Lemma dec_without z c : 0 <= z -> isdigit c = false -> forallb (fun d => negb (Ascii.eqb d c)) (dec z) = true.
Proof.
  intros Hz Hc. rewrite dec_signed. destruct (Z.ltb_spec z 0); [lia|]. rewrite Z.abs_eq by lia. cbn [signed].
  apply forallb_forall. intros d Hd. pose proof (unat_digits z Hz) as D. rewrite forallb_forall in D.
  specialize (D d Hd). destruct (Ascii.eqb_spec d c); [congruence|reflexivity].
Qed.

Lemma minute_parts t : (t < 1440)%nat -> 0 <= Z.of_nat t / 60 <= 23 /\ 0 <= Z.of_nat t mod 60 <= 59.
Proof. intros H. Z.div_mod_to_equations. lia. Qed.

Lemma parse_time_text t : (t < 1440)%nat -> parse_time (time_text t) = Some (minute t, 0%nat).
Proof.
  intros H. destruct (minute_parts t H) as [Hh Hm]. unfold parse_time, time_text.
  rewrite strrchr_app by (apply dec_without; [lia|reflexivity]).
  destruct (int_word_dec (Z.of_nat t mod 60)) as [-> ->]; [lia|].
  rewrite strrchr_none by (apply dec_without; [lia|reflexivity]). rewrite parse_hour_dec by lia.
  assert (F : SFltb F59 (float_of (Z.of_nat t mod 60)) = false).
  { assert (E : forallb (fun n => negb (SFltb F59 (float_of (Z.of_nat n)))) (seq 0 60) = true) by (vm_compute; reflexivity).
    rewrite forallb_forall in E. specialize (E (Z.to_nat (Z.of_nat t mod 60))). rewrite Z2Nat.id in E by lia.
    apply negb_true_iff, E, in_seq. lia. }
  rewrite F. reflexivity.
Qed.

(** ** Windows on every day *)

(** The clock [u] is in the window from [s] to [t], round midnight when [t] is
    before [s]; a window from a time to itself is never open. *)
Definition daily (s t u : nat) : bool :=
  if (s <? t)%nat then (s <=? u)%nat && (u <? t)%nat
  else if (t <? s)%nat then (s <=? u)%nat || (u <? t)%nat else false.
(* ===== verification/DepCond.v ===== *)
(** * Dependency conditions (lsbatch/daemons/mbd.dep.c)

    A job may wait for a condition on other jobs, such as
    [done(17) && exit(18, >3)].  [parseDepCond] builds a tree of [dptNode]s with
    two stacks; [evalDepCond] computes its value, which it also stores in the
    nodes.  Records of jobs and arrays are reached through pointers: [jData] and
    [jgArrayBase] are kept in heaps, and a node holds references.  Reference
    counts are not modelled; allocation is taken to succeed. *)
From stdpp Require Import base gmap.
From Stdlib Require Import ZArith Ascii String List Bool Lia.
From S2P Require Import Prelude JobId CNum Words ListSet JobArray Window DepToken.
Import ListNotations.
Local Open Scope Z_scope.

(** ** The state of the daemon *)

Inductive nodeKind := JGRP_NODE_JOB | JGRP_NODE_GROUP | JGRP_NODE_ARRAY.

Definition is_array (k : nodeKind) : bool := match k with JGRP_NODE_ARRAY => true | _ => false end.

(** The fields of [struct jData] that conditions use; [array] is
    [ARRAY_DATA(jgrpNode)] when [jgrpNode] is the node of an array. *)
Record jData := mkJob {
  jobId : Z; jStatus : Z; jFlags : Z; startTime : Z; endTime : Z; exitStatus : Z;
  nodeType : nodeKind; nextJob : option Z; uPtr : cstr; jobName : cstr; submitTime : Z;
  array : option Z }.

Record jgArrayBase := mkArray { status : Z; counts : list Z }.

(** [jobIdHT] maps identifiers to records; [children] are the jobs below the root
    of the job tree, an array standing for its elements; [context] is the index
    list of the job being submitted ([setIdxListContext]). *)
Record mbd := mkMbd {
  conf : config; jobIdHT : gmap Z Z; jobs : gmap Z jData; arrays : gmap Z jgArrayBase;
  children : list Z; context : list idxList; now : Z }.

(** [getJobData] *)
Definition getJobData (st : mbd) (id : Z) : option Z := if id <=? 0 then None else jobIdHT st !! id.

(** ** Time windows, as the conditions use them (mbd.window.c, window.c) *)

Class TimeWindows := {
  tw : Type;
  tw_new : tw;
  tw_add : cstr -> tw -> option tw;
  tw_edge : Z -> tw -> tw;
  tw_update : Z -> tw -> tw;
  tw_open : tw -> bool }.

(** The implementation of [Window.v], for a local time. *)
Definition mbd_windows (localtime : Z -> nat * Z * Z) : TimeWindows := {|
  tw := timeWindow;
  tw_new := newTimeWindow;
  tw_add x w := option_map (fun wk => mkTW (statusOpen w) wk (windEdge w)) (addWindow x (week w));
  tw_edge e w := mkTW (statusOpen w) (week w) e;
  tw_update := updateTimeWindow localtime;
  tw_open := statusOpen |}.

(** ** Nodes *)

Inductive dpval := DP_FALSE | DP_TRUE | DP_INVALID | DP_REJECT.

(** [struct jobIdx] *)
Record jobIdx := mkJobIdx { idxs : list idxList; depJobList : list Z }.

Section Dep.
Context `{TW : TimeWindows}.

(** An operator has its operands in [left] and [right]; a negation only in
    [left]. *)
Inductive dptNode :=
| Bin (type : dptType) (value : dpval) (left right : dptNode)
| Neg (value : dpval) (left : dptNode)
| Job (type : dptType) (value : dpval) (opType : dptType) (exitCode : Z) (oneToOne : bool)
    (jobRec : option Z) (idx : option jobIdx)
| Timew (value : dpval) (w : tw)
| Jgrp (type : dptType) (value : dpval) (opType : dptType) (num : Z) (base : option Z).

(** [newNode] for a job: [DPT_EXIT] starts with the operator [DPT_TRUE], the
    other types with the 0 of [calloc], which is [DPT_AND]. *)
Definition newJob (type : dptType) (oneToOne : bool) (jobRec : option Z) (idx : option jobIdx) : dptNode :=
  Job type DP_FALSE (if teq type DPT_EXIT then DPT_TRUE else DPT_AND) 0 oneToOne jobRec idx.

Definition newJgrp (type : dptType) (base : option Z) : dptNode := Jgrp type DP_FALSE DPT_NE 0 base.

(** ** The stacks *)

(** [MERGE_TOP] with the operator [op]: the operand on top of the stack becomes
    the left one. *)
Definition reduce (op : dptType) (operands : list dptNode) : option (list dptNode) :=
  match operands with
  | [] => None
  | operand1 :: r =>
      if teq op DPT_NOT then Some (Neg DP_FALSE operand1 :: r)
      else
        match r with
        | operand2 :: r' => Some (Bin op DP_FALSE operand1 operand2 :: r')
        | [] => None
        end
  end.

> Task to carry out: Looking at the data above, how many lines hold the string "jobIdHT"? Reply with only the number.

> Reply: 3